Exercise description
In the records that follow, find each line containing "held" and copy it.

Collected data
::::

(** From a world where [P] holds, [c] returns a value and a world that
    satisfy [Q], and the calls it makes satisfy [T]. *)
Definition hoare {A : Type} (T : list Call -> Prop) (P : World -> Prop)
    (c : M A) (Q : A -> World -> Prop) : Prop :=
  forall w, P w -> Q (value (c w)) (world (c w)) /\ T (trace (c w)).

(** The context, the quad and a program are held and no error is
    flagged. *)
Definition built (w : World) : Prop :=
  glRef (refs w) = true
  /\ vaoRef (refs w) <> None
  /\ programRef (refs w) <> None
  /\ hasErrorRef (refs w) = false.

(** The canvas animates: everything is built, a frame is pending and the
    listeners are attached. *)
Definition rendering (w : World) : Prop :=
  built w
  /\ scheduled (host w) = Some (animationFrameRef (refs w))
  /\ listening (host w) = true.

(** The page animates and shows no error, and none was ever raised. *)
Definition healthy (app : App) : Prop :=
  rendering (canvas app)
  /\ error (page app) = None
  /\ quiet (calls app).

(** A call that draws the frame-rate overlay. *)
Definition isOverlay (c : Call) : bool :=
  match c with drawDebugOverlay _ => true | _ => false end.

(** An event that does not select a shader. *)
Definition keepsShader (e : Event) : Prop :=
  match e with select _ => False | _ => True end.

(** The program objects created and not yet deleted, after the calls [cs],
    given those alive before. *)
Definition alive (cs : list Call) (before : list nat) : list nat :=
  fold_left (fun l c =>
               match c with
               | gl_createProgram p => p :: l
               | gl_deleteProgram p => filter (fun q => negb (Nat.eqb q p)) l
               | _ => l
               end) cs before.

(** The program the component holds. *)
Definition held (w : World) : list nat :=
  match programRef (refs w) with
  | Some program => [program]
  | None => []
  end.

(** [c] accounts for its programs: if those alive before it are the one
    held, so are those alive after it. *)
Definition keeps {A : Type} (c : M A) : Prop :=
  forall w l, l = held w -> alive (trace (c w)) l = held (world (c w)).

(** The time origin is a reading of the clock that has been taken. *)
Definition timed (dev : Device) (w : World) : Prop :=
  exists k,
    (k < reads (host w))%nat
    /\ startTimeRef (refs w) = performance_now dev k.

(** The clock never runs backwards. *)
Definition monotone (dev : Device) : Prop :=
  forall i j, (i <= j)%nat -> performance_now dev i <= performance_now dev j.

(** The calls never delete the vertex array [vao]. *)
Definition spares (vao : nat) (cs : list Call) : Prop :=
  ~ In (gl_deleteVertexArray vao) cs.

(** A call that reports an error, to the console or to the page. *)
Definition isReport (c : Call) : bool :=
  match c with console_error _ | onError _ => true | _ => false end.

(** A canvas without a context: nothing is held, nothing is pending, the
    error is flagged. *)
Definition dead (w : World) : Prop :=
  glRef (refs w) = false
  /\ vaoRef (refs w) = None
  /\ programRef (refs w) = None
  /\ hasErrorRef (refs w) = true
  /\ scheduled (host w) = None
  /\ listening (host w) = false.

(** The page on the picky device after the sphere shader was selected and
    failed to build. *)
Definition stalled : App := run picky [select "sphere"] (open picky 800 600).

(** The page around a canvas in mid-session. *)
Definition session : App :=
  {| page := initialPage;
     canvas := running (uniforms (props initialPage)) false;
     calls := [] |}.

(** A browser without WebGL2: [getContext("webgl2")] is [null]. *)
Definition legacy : Device :=
  {| getContext := false;
     allocates := fun _ => true;
     COMPILE_STATUS := fun _ _ => true;
     getShaderInfoLog := fun _ _ => "";
     LINK_STATUS := fun _ => true;
     getProgramInfoLog := fun _ => "";
     getUniformLocation := fun _ => plasmaLocations;
     performance_now := fun n => inject_Z (Z.of_nat n) * 16 |}.

(** A device on which the shader [shaderDef] builds: it hands out a context
    and every object asked for, the vertex stage and this fragment source
    compile, and every program links. *)
Definition builds (dev : Device) (shaderDef : ShaderDefinition.t) : Prop :=
  getContext dev = true
  /\ (forall k, allocates dev k = true)
  /\ COMPILE_STATUS dev VERTEX_SHADER VERTEX_SHADER_SOURCE = true
  /\ COMPILE_STATUS dev FRAGMENT_SHADER
       (ShaderDefinition.fragmentSource shaderDef) = true
  /\ (forall program, LINK_STATUS dev program = true).

(** A property name that JavaScript treats like any other: it does not
    start with a digit, so it is not an array index (which an object
    enumerates before its other keys), and it is not [__proto__] (which an
    assignment does not add as a key). *)
Definition isDigit (c : ascii) : bool :=
  (48 <=? nat_of_ascii c)%nat && (nat_of_ascii c <=? 57)%nat.

Definition ordinaryKey (name : string) : bool :=
  match name with
  | EmptyString => true
  | String c _ => negb (isDigit c)
  end
  && negb (String.eqb name "__proto__").


(* ====================================================================== *)
(** * The frame-rate monitor *)
(* ====================================================================== *)

Lemma tl_skipn {A : Type} (k : nat) (l : list A) :
  tl (skipn k l) = skipn (S k) l.
Proof.
  revert l. induction k as [|k IH]; intros l.
  - destruct l as [|a [|b l]]; reflexivity.
  - destruct l as [|a l]; [reflexivity|]. exact (IH l).
Qed.

Lemma lastN_short {A : Type} (n : nat) (l : list A) :
  (length l <= n)%nat -> lastN n l = l.
Proof.
  intros H. unfold lastN. replace (length l - n)%nat with 0%nat by lia.
  reflexivity.
Qed.

Lemma length_lastN {A : Type} (n : nat) (l : list A) :
  length (lastN n l) = Nat.min n (length l).
Proof. unfold lastN. rewrite length_skipn. lia. Qed.

(** Pushing onto a window of the last 30 and shifting when it overflows
    gives the window of the last 30 again. *)
Lemma lastN_push (h : list Q) (fps : Q) :
  (let pushed := (lastN FPS_SAMPLE_SIZE h ++ [fps])%list in
   if (FPS_SAMPLE_SIZE <? length pushed)%nat then tl pushed else pushed)
  = lastN FPS_SAMPLE_SIZE (h ++ [fps]).
Proof.
  cbv zeta. unfold FPS_SAMPLE_SIZE.
  rewrite length_app, length_lastN. cbn [length].
  unfold lastN at 3. rewrite length_app. cbn [length].
  destruct (Nat.ltb_spec 30 (Nat.min 30 (length h) + 1)) as [Hlt | Hge].
  - assert (Hlen : (30 <= length h)%nat) by lia.
    unfold lastN.
    rewrite skipn_app.
    replace (length h + 1 - 30 - length h)%nat with 0%nat by lia.
    replace (length h + 1 - 30)%nat with (S (length h - 30)) by lia.
    rewrite <- tl_skipn. cbn [skipn].
    assert (Hne : skipn (length h - 30) h <> []).
    { intros E. apply (f_equal (@length Q)) in E.
      rewrite length_skipn in E. cbn in E. lia. }
    destruct (skipn (length h - 30) h); [congruence | reflexivity].
  - assert (Hlen : (length h < 30)%nat) by lia.
    rewrite (lastN_short _ h) by lia.
    replace (length h + 1 - 30)%nat with 0%nat by lia.
    reflexivity.
Qed.

Lemma updateFPSMonitor_lastTime (now : Q) (monitor : FPSMonitor) :
  lastTime (updateFPSMonitor now monitor) = now.
Proof. unfold updateFPSMonitor. destruct (0 ?= _); reflexivity. Qed.

(** One update keeps the bound. *)
Lemma updateFPSMonitor_bound (now : Q) (monitor : FPSMonitor) :
  (length (samples monitor) <= FPS_SAMPLE_SIZE)%nat ->
  (length (samples (updateFPSMonitor now monitor)) <= FPS_SAMPLE_SIZE)%nat.
Proof.
  unfold updateFPSMonitor, FPS_SAMPLE_SIZE. intros H.
  destruct (0 ?= now - lastTime monitor); cbn [samples]; try assumption.
  rewrite length_app. cbn [length].
  destruct (Nat.ltb_spec 30 (length (samples monitor) + 1)).
  - destruct (samples monitor) as [|a l]; cbn in *; [lia|].
    rewrite length_app. cbn. lia.
  - rewrite length_app. cbn. lia.
Qed.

::::

Solution to the exercise
(** The context, the quad and a program are held and no error is
Definition held (w : World) : list nat :=
    held, so are those alive after it. *)
  forall w l, l = held w -> alive (trace (c w)) l = held (world (c w)).
(** A canvas without a context: nothing is held, nothing is pending, the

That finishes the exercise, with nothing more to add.